Clement and frequent collaborator Taika Waititi (set to direct Thor: Ragnarok, no less) do a terrific job spoofing the genre without falling back on obvious jokes. In fact, the film’s MVP is some guy named Stu — originally a glorified extra — whose character grows to become the silent straight man to a pile of wacky vampires and werewolves.
In case you’re wondering, Bret McKenzie is nowhere to be found, but Rhys Darby (New Zealand’s cultural attaché in the Flight of the Conchords TV show) is around for the kicks.
I talked with Jemaine briefly two Toronto Film Festivals ago. Infallibly polite and deadpan, it’s hard to tell if Clement was ever engaged.
Tell me about your relationship with horror films.

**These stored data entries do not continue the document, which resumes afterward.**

Lemma create_order_twice_witness :
  exists inv i available quantity1 quantity2,
    db_inventory shop !! i = Some inv /\
    find (matches (ByField "product" "suxhuk")) (db_inventory shop) = Some inv /\
    Py.float (get_default (fields inv) "available_kg" (VInt 0)) = Return available /\
    PyFloat.of_Z 50 = Some quantity1 /\
    PyFloat.of_Z 7 = Some quantity2 /\
    db_inventory (exec (create_order (order_of suxhuk 7) 20 21 22) busy_shop)
      = <[i := Document (_id inv)
                 (<["available_kg" := VFloat (available - quantity1 - quantity2)]>
                  (<["updated_at" := VDatetime 22]> (fields inv)))]>
          (db_inventory shop).
Proof.
  apply (create_order_twice (order_of suxhuk 50) (order_of suxhuk 7) 10 11 12 20 21 22
           shop busy_shop (exec (create_order (order_of suxhuk 7) 20 21 22) busy_shop)
           (snd (create_order (order_of suxhuk 50) 10 11 12 shop))
           (snd (create_order (order_of suxhuk 7) 20 21 22 busy_shop))
           (Document 3%N (order_doc (order_of suxhuk 50) (Py.Float 2500) 3 10 11))
           (Document 4%N (order_doc (order_of suxhuk 7) (Py.Float 350) 3 20 21))).
  - unfold unique_ids. refine (bool_decide_unpack _ _). by vm_compute.
  - reflexivity.
  - by vm_compute.
  - by vm_compute.
  - by vm_compute.
  - by vm_compute.
Defined.

(** ** Listing orders *)

Lemma entry_id (d : document) : entry d !! "id" = Some (VStr (str (_id d))).
Proof. unfold entry. by rewrite lookup_fmap, lookup_insert_eq. Qed.

Lemma traverse_returns {A B} (f : A -> M B) (g : A -> B) (l : list A) (db : mongo) :
  (forall a db, f a db = (db, Return (g a))) ->
  traverse f l db = (db, Return (g <$> l)).
Proof.
  intros Hf. induction l as [|a l IH]; [done|].
  cbn [traverse]. unfold mbind, ret. by rewrite Hf, IH.
Qed.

When I was five, I saw my first horror film. I couldn’t sleep, turned on the TV and found this vampire film, some guy hypnotizing people and drinking their blood. I was fascinated by it. I had several nightmares: Vampires chasing me or me becoming one.
Besides being one of the leads, you co-directed What We Do In The Shadows. How hard was to do both?
And for the same money. Taika would direct my scenes and vice versa, but sometimes he would be shooting something else and I’d come up with something and film it by myself. If we had an idea, we would just do it and look at it later. We ended up with so much footage to wiggle in. We allowed some improvising by describing the scene to the actors, but if it didn’t work, we had lines for them to read.
Considering that you dabble in music, comedy and acting, how do you manage your time?
I haven’t been managing it very well. This project took so much longer than I thought. I’ve been involved with it since doing Flight of the Conchords. I intend to be structured about it, like “okay, I’m going to spend a month writing songs” but that often falls by the wayside. I function by deadlines. It’s really great to have a small part in a big movie because you have a lot of free time. A good part of the script of Shadows was done when I was doing Men in Black 3.
But your part in MIB3 wasn’t small.
Production went on for eight months and I shot for 44 days or something like that.
I remember watching Men in Black 3 and thinking “Jemaine is so funny, why is this movie not using him better?”
Yeah… [trails off]
What is the biggest misconception about you?
That I hang out with Bret every day [laughs]. When you’re a comedian, a lot of people ask you to tell jokes all the time, on the street, wherever. I can’t even remember one.
Do people ask you to sing?
On the plane especially, if I’m carrying my guitar.
Do you oblige?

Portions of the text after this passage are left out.